Reputation: 2989
Is there way to bind one error handler for ajax requests that performs by backbone.js?
My situation: I can get 401 (Unauthorized) at any time, so I need to show login popup.
Upvotes: 36
Views: 16751
Reputation: 3351
You can handle this via the jQuery .ajaxSetup method. We have an identical situation (backbone app which may get a 401 error at any time) and we handle it by using jQuery's ajaxSetup in the entry point of our app:
var appView = new AppView(options);
$.ajaxSetup({
cache: false,
statusCode: {
401: function () {
appView.signIn();
}
}
});
appView.render();
Backbone.history.start({ root: config.rootUrl, pushState: true });
This approach gives global error handling without the need to extend the Backbone base classes.
Upvotes: 10
Reputation: 9216
Use jQuery directly for this.
$(document).ajaxError(function (e, xhr, options) {
// do your stuff
});
You can do the same thing for CSRF in rails for exemple (using ajaxSend).

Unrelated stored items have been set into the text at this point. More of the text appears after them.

(* ===== verification/_CoqProject ===== *)
-Q . S2P
Prelude.v
GoStrings.v
PathMatch.v
StableSort.v
Cron.v
Manifest.v
Wire.v
Chain.v
Pipeline.v
Breaker.v
Instance.v
Registry.v
Menu.v
Manager.v
Launch.v
Supervision.v
Scheduler.v
TxRegistry.v
Sql.v
Documents.v
Schema.v
Migrations.v
Provision.v
Base64.v
SqlText.v
Select.v
Query.v
Queue.v
Auth.v
Egress.v
HostMemory.v
EventBus.v
HostPipeline.v
Gateway.v
UsersApi.v
Admin.v
Files.v
Storage.v
HostServer.v
HostData.v
HostQueue.v
HostEvents.v
HostConfig.v
HostWorld.v
Frontdoor.v
Consoles.v
Startup.v
Sdk.v
SdkHost.v
SdkRuntime.v
SdkServer.v
Transport.v
Goroutine.v
Plugins.v
Inventory.v
ApiKey.v
Redact.v
Syncer.v
Digest.v
AuditTrail.v
Notes.v
Ratelimit.v
(* ===== verification/Prelude.v ===== *)
(** * Moduless Core: a verification development

    Moduless is a gateway, Core, that runs plugins as separate processes and
    serves their HTTP APIs and consoles. A plugin is a directory with a
    manifest, a binary and a frontend. Core checks the manifest, starts the
    processes, puts the plugin's request filters into the chain every request
    goes through, forwards the requests of the plugin's own API to one of its
    replicas, runs its cron jobs, and answers the calls the plugin makes back:
    documents and transactions, queue, cache, locks, events, files, outbound
    HTTP, settings, logs. This library is a shallow embedding of that code,
    with the theorems that make it correct. This file is the shared
    vocabulary: results, the error monad, and the lemmas on lists, maps and
    integers several components use.

    ** How a request goes

    Frontdoor.v: the audit log (core/middleware/audit.go) wraps Gateway.v (core/gateway/
    plugin_handler.go), which runs the phases of Pipeline.v (core/pipeline/context.go
    and runner.go) around the router's own handlers (Frontdoor.v, UsersApi.v, Admin.v,
    Menu.v, Files.v) or a plugin's backend. The pipeline reaches plugins through
    the class [TargetOps] with the laws [TargetLaws]; Registry.v makes the
    registry of replicas (core/pluginhost/registry.go) an instance and
    discharges the laws. A plugin's calls back into Core enter at HostServer.v
    (core/hostsvc/server.go and rpc_*.go), which checks the permission and
    delegates to a backend, a record of functions; the backends are modelled in
    HostData.v, HostQueue.v, HostMemory.v, HostEvents.v, HostConfig.v, Files.v and Egress.v over
    the stores of TxRegistry.v, Documents.v, Schema.v, Query.v, Queue.v and EventBus.v, and
    HostWorld.v puts them together over one host state.

    ** The files, and what they model

    Foundations
    - GoStrings.v: the functions of [strings], [strconv] and [path] the code calls;
      StableSort.v: [sort.SliceStable]; Base64.v: [base64.RawURLEncoding].
    - PathMatch.v: pathmatch/pathmatch.go, the globs plugins declare.
    - Cron.v, Manifest.v: manifest/cron.go, manifest.go, plugin.go. Masks and the loop
      counter of a cron range keep their machine widths.

    Requests
    - Wire.v: the messages of proto/plugin.proto and core/pipeline/headers.go.
    - Chain.v: core/pipeline/chain.go; Pipeline.v: context.go and runner.go.
    - Gateway.v: core/gateway/plugin_handler.go. Menu.v: menu.go and the menu half of
      apps_handler.go. UsersApi.v: auth_handler.go, users_handler.go. Admin.v:
      plugins_handler.go. Files.v: file_handler.go. Frontdoor.v: router.go, the routes
      of core/main.go, plugin_assets.go, host.go, ui_events.go, middleware/audit.go.
      Consoles.v: the registry's callback, ui_events.go, apps_handler.go and the
      console's subscription as one system.
    - Auth.v: core/auth and the queries of core/db/sqlc it uses.

    Plugin processes (core/pluginhost)
    - Breaker.v: breaker.go. Instance.v: instance.go. Registry.v: registry.go. Manager.v:
      package.go, manager.go, supervisor.go, each operation run to its end. Launch.v:
      launch.go. Supervision.v: the operations of Manager.v cut into the steps of the
      goroutines that run them, with the shutdown of core/main.go. Scheduler.v:
      scheduler.go.
    - Startup.v: core/main.go, from the environment to the started plugins; Storage.v:
      core/storage and db/postgres.go, what it opens.
    - HostPipeline.v runs the pipeline on the registry's own resolver.

    Host services (core/hostsvc, core/db, core/event)
    - TxRegistry.v: db/tx.go, the registry of open transactions. Sql.v, Documents.v:
      db/cmds.go and the writes of tx.go. Schema.v: provisioning;
      Provision.v: where core/main.go asks for it. Migrations.v: db/migrations.go. SqlText.v, Query.v: db/query.go. Queue.v: db/queue.go.
    - HostServer.v, HostData.v, HostQueue.v, HostEvents.v, HostConfig.v, HostMemory.v, Egress.v,
      Files.v, EventBus.v, HostWorld.v: as above.

    The plugin's side (sdk/plugin)
    - Sdk.v: context.go, bridge.go, sdk.go and the plugin server of pluginapi.
      SdkHost.v, SdkRuntime.v: host.go and errors.go, over an interface of remote
      calls. SdkServer.v: that interface made of HostServer.v, and what holds
      across both sides.
    - Transport.v: pluginapi, what either side hands to go-plugin, and Configure from
      the manager of Core to the plugin's own state.

    Plugins (extension-example), written against the SDK as their authors do
    - Plugins.v: the answers they share. Inventory.v, ApiKey.v, Redact.v, Syncer.v,
      Digest.v, AuditTrail.v, Notes.v, Ratelimit.v: the main.go of each. Inventory.v and
      ApiKey.v add the system their handlers make up: reservations on one
      database, replicas that share a cache.

    ** How state and operations correspond to the code

    A struct is a [Record] with the source's fields, an enumeration an [Inductive],
    an operation a function with the source's name that takes the state and
    returns it. A Go map is a [gmap] where the order of a range does not matter
    and an association list in range order where it does; strings are byte
    strings; integers are [Z], with their wrap-around written out where a
    computation can leave the width. An error result is [Err] of the type
    [result] below. What the clock, the random source or another process
    contributes is an argument. A pointer that is shared is an address in a
    heap (replica sets and instances in Registry.v, channels in EventBus.v).

    A database table is a list or map of rows, and an operation on it the
    composition of the statements it sends, each run in autocommit or in an
    open transaction (Sql.v), each of which the server may refuse for reasons of
    its own: that choice is an input, so the theorems hold for every pattern of
    failures.

    Concurrency is a step relation at the grain of the code's critical sections
    and atomic operations: requests against a drain in Instance.v, calls on
    open transactions in TxRegistry.v, lease holders on a lock in HostMemory.v,
    replicas writing one document in Documents.v, consumers of a queue in Queue.v and
    HostQueue.v, plugins calling the host in HostWorld.v, reservations of stock in
    Inventory.v, lookups and revocations of keys in ApiKey.v, watch loops, restarts,
    admin calls, drains and the shutdown in Supervision.v, and these with the open
    consoles in Consoles.v. In the other files an operation runs to completion;
    Supervision.v proves that Enable, Disable and the quarantine of Manager.v are what
    its steps come to when nothing interferes (Enable_alone, Disable_alone,
    quarantine_alone).

    ** What the theorems show

    - Requests. No fail-closed filter is skipped (Pipeline.Run_fail_closed), no
      anonymous request reaches a backend (Gateway.backend_authenticated), the
      chain does not depend on the order of the plugins, the audit log records
      exactly the writes it should (Frontdoor.audit_exact), static files stay in
      their directories. Pipeline.v also gives the branches of runOne, the
      balance of in-flight accounting and what RunAsync may change.
    - Declarations. Matching and scheduling agree with reference semantics
      written on path segments and on sets of minutes; Validate accepts exactly
      the well-formed manifests.
    - Processes. A clean drain loses no admitted request; installing a plugin
      touches no other; crash recovery ends within its threshold; jobs run at
      most once a minute, and a due job of a serving plugin does run. Under every
      interleaving each process has one owner, each routed replica is watched, a
      disabled plugin stays off and a shutdown ends the plugins (Supervision.v), as
      long as no restart is past its last look: the schedules in which one is are
      examples there. At the start one plugin that fails keeps no other from
      starting (Startup.EnableAll_each). A launched plugin has the identity and
      the settings Core has for it (Transport.launched_as_declared), unless it was
      launched by an upgrade. An open console is not out of date without a signal
      on its way (Consoles.console_current).
    - Host calls. Each is gated on exactly its permissions; whatever others
      call, what belongs to a plugin stays (HostWorld.plugin_isolated, with the
      document store a parameter whose isolation is Documents.plugin_isolation).
    - Data. No lost update, atomic batches, versions and indexes stay valid; a
      transaction is finalised once and the quota is exact; the text of a query
      depends on no value; pagination reads everything once; queue messages are
      leased to one consumer, delivered a bounded number of times and not lost.
    - The SDK. What a filter builds is what the request becomes
      (Sdk.mutation_applied), Tx leaves no transaction open, each failure has its
      own sentinel, a query asks what it describes, a consumer settles every
      message, an upload arrives as read, background work starts once and after
      the host is bound.
    - Plugins. No unit of stock is sold twice (Inventory.never_oversold); a revoked
      key works no longer than both caches and two lookups allow
      (ApiKey.revocation_window); no configured field leaves a redacted response,
      and the rest is as it was (Redact.redact_spec); the marker of the digest
      names only what is archived (Digest.archive_keeps); a delivery is
      acknowledged only for work done or put back (Syncer.acked_means); the purge
      of the audit log ends (AuditTrail.purge_terminates). A token bucket keeps to its
      rate in exact arithmetic (Ratelimit.limiter_bound); its definitions are over
      an interface, and their float64 instance is evaluated, not reasoned about.
    - Outside. Fetch reaches only granted, external hosts and audits every
      attempt. Users: only administrators change them, one administrator stays,
      sessions come from logins. Files belong to their plugin and come back
      whole.

    Examples record where the code does something its comments do not say:
    they are the development's findings, each next to the component it is about.

    ** Fuel and bounds

    - A cron range is a loop with 64-bit overflow in its counter: [loop_fuel] is
      256, above the length of the longest field, and Cron.v proves the loop is
      over by then or was refused.
    - Reading all pages of a query takes as fuel the number of rows, and
      pagination_complete proves that enough.
    - The purge of AuditTrail.v takes as fuel one more than the records that have expired,
      and purge_terminates proves that enough.
    - The supervisor's recursion takes the crashes left to the threshold.
    - Loops that only the outside ends (a consumer's loop, waiting for a lock,
      the console's event stream, the scheduler's ticker) are runs over a list of
      what the outside does in each turn: the theorems hold for every list.

    ** Parameters

    Not under src/, and so arguments of the definitions that use them: YAML,
    encoding/json (for the SDK as well), URL parsing, name resolution, sockets and the HTTP client,
    bcrypt, random bytes and UUIDs, the object store, multipart parsing, the
    file system and MIME types, hashing, process start and the go-plugin
    handshake, and PostgreSQL's share of a statement: the folding of names, the value
    of a JSONB column, the texts a VARCHAR takes, the answer to a SELECT, sequences.
    A calendar is a parameter of the scheduler. strconv.ParseFloat and
    strings.ToLower are parameters of the plugins that call them, on any input.

    ** Not modelled, and why

    - gRPC and the protobuf encoding: generated code, and libraries.
    - The plumbing of go-plugin: sockets, log forwarding, reattachment. Its handshake
      and its broker are parameters of Transport.v.
    - What core/main.go starts beside the plugins: the listener, the reaper of
      transactions, the queue's maintenance and the scheduler, whose bodies are
      modelled where they belong, and the order in which they end.
    - The SQL of Core's embedded migrations, and the queries of core/db/sqlc no component
      calls. internal/dbtest, a lock for test suites.
    - The main functions of the plugins beyond what they configure: they register
      handlers, filters and jobs with the SDK. The plugins under tests/fixtures.
    - The consoles (JavaScript), but for when one asks for the list of apps.
    - In modelled files: OnDeadLetter's logging, the rendering of a metric's
      labels in its log line, the clock setters tests use. *)

From stdpp Require Export base gmap strings list sorting option numbers.
From Stdlib Require Export ZArith Lia.
From Stdlib Require Ascii.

You can read more here: http://api.jquery.com/jQuery.ajax#advanced-options
Upvotes: 24
Reputation: 5535
What I found is possibly the "most right way" in Backbone:
var GeneralErrorView = Backbone.View.extend({
events: {
'ajaxError': 'handleAjaxError'
},
handleAjaxError: function (event, request, settings, thrownError) {
//...handling goes here
}
});
this.view = GeneralErrorView({el: document});
You can put any error handling logic without extending Models or Collections. Make use of Backbone.Events inside handler and transmit messages to other error handlers or something like that.
Upvotes: 15
Reputation: 6183
Backbone's sync triggers an 'error' event when errors occur. So one approach you could take is to extend Backbone's Model and Collection objects to add these add-on error checks. It would look something like this:
ErrorHandlingModel = Backbone.Model.extend({
initialize: function(attributes, options) {
options || (options = {});
this.bind("error", this.defaultErrorHandler);
this.init && this.init(attributes, options);
},
defaultErrorHandler: function(model, error) {
if (error.status == 401 || error.status == 403) {
// trigger event or route to login here.
}
}
});
OtherModel = ErrorHandlingModel.extend({
});
and you would do something similar for the Collection object. I haven't tested the above, but think its pretty close. Obviously, you would choose better class names. The init method just enables subclasses to get a chance to do their own initialization.